* **Task item**: Using the records below, copy out exactly the line that contains "destruct (lookup_lt_is_Some_2 accs1" and every line that follows it, up to and including the last, and no others.

* **Collected data entries**:

+++

Lemma fold_rows_spec kinds accs srcs :
  length accs = length kinds → Forall (λ src, length src = length kinds) srcs →
  match fold_rows kinds accs srcs with
  | Some accs' => length accs' = length kinds ∧
      ∀ ci k a, kinds !! ci = Some k → accs !! ci = Some a →
        accs' !! ci = fold_cell k a ((λ src, cell src ci) <$> srcs)
  | None => ∃ ci k a, kinds !! ci = Some k ∧ accs !! ci = Some a ∧
      fold_cell k a ((λ src, cell src ci) <$> srcs) = None
  end.
Proof.
  intros Hl Hall. revert accs Hl. induction Hall as [|src srcs Hsrc Hall IH]; intros accs Hl.
  - simpl. split; [done|]. by intros.
  - unfold fold_rows. cbn [foldl]. pose proof (merge_cells_spec kinds accs src Hl Hsrc) as Hm. simpl.
    assert (∀ ci k, kinds !! ci = Some k → src !! ci = Some (cell src ci)) as Hcell.
    { intros ci k Hk%lookup_lt_Some. unfold cell.
      by destruct (lookup_lt_is_Some_2 src ci ltac:(lia)) as [v ->]. }
    destruct (merge_cells kinds accs src) as [accs1|].
    + destruct Hm as [Hl1 Hm]. specialize (IH accs1 Hl1). unfold fold_rows in IH.
      destruct (foldl _ (Some accs1) srcs) as [accs2|].
      * destruct IH as [Hl2 IH]. split; [done|]. intros ci k a Hk Ha.
        destruct (lookup_lt_is_Some_2 accs1 ci) as [a1 Ha1].
        { rewrite Hl1. by eapply lookup_lt_Some. }
        rewrite (IH ci k a1 Hk Ha1). unfold fold_cell. simpl.
        by rewrite <- (Hm ci k a _ Hk Ha (Hcell ci k Hk)), Ha1.
      * destruct IH as (ci & k & a1 & Hk & Ha1 & Hf).
        destruct (lookup_lt_is_Some_2 accs ci) as [a Ha].
        { rewrite Hl. by eapply lookup_lt_Some. }
        exists ci, k, a. split_and!; [done..|]. unfold fold_cell. simpl.
        by rewrite <- (Hm ci k a _ Hk Ha (Hcell ci k Hk)), Ha1.
    + rewrite foldl_none. destruct Hm as (ci & k & a & v & Hk & Ha & Hv & Hn).
      exists ci, k, a. split_and!; [done..|]. unfold fold_cell. simpl.
      rewrite (Hcell ci k Hk) in Hv. injection Hv as <-. by rewrite Hn, foldl_none.
Qed.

+++

* **Answer section**:
        destruct (lookup_lt_is_Some_2 accs1 ci) as [a1 Ha1].
        { rewrite Hl1. by eapply lookup_lt_Some. }
        rewrite (IH ci k a1 Hk Ha1). unfold fold_cell. simpl.
        by rewrite <- (Hm ci k a _ Hk Ha (Hcell ci k Hk)), Ha1.
      * destruct IH as (ci & k & a1 & Hk & Ha1 & Hf).
        destruct (lookup_lt_is_Some_2 accs ci) as [a Ha].
        { rewrite Hl. by eapply lookup_lt_Some. }
        exists ci, k, a. split_and!; [done..|]. unfold fold_cell. simpl.
        by rewrite <- (Hm ci k a _ Hk Ha (Hcell ci k Hk)), Ha1.
    + rewrite foldl_none. destruct Hm as (ci & k & a & v & Hk & Ha & Hv & Hn).
      exists ci, k, a. split_and!; [done..|]. unfold fold_cell. simpl.
      rewrite (Hcell ci k Hk) in Hv. injection Hv as <-. by rewrite Hn, foldl_none.
Qed.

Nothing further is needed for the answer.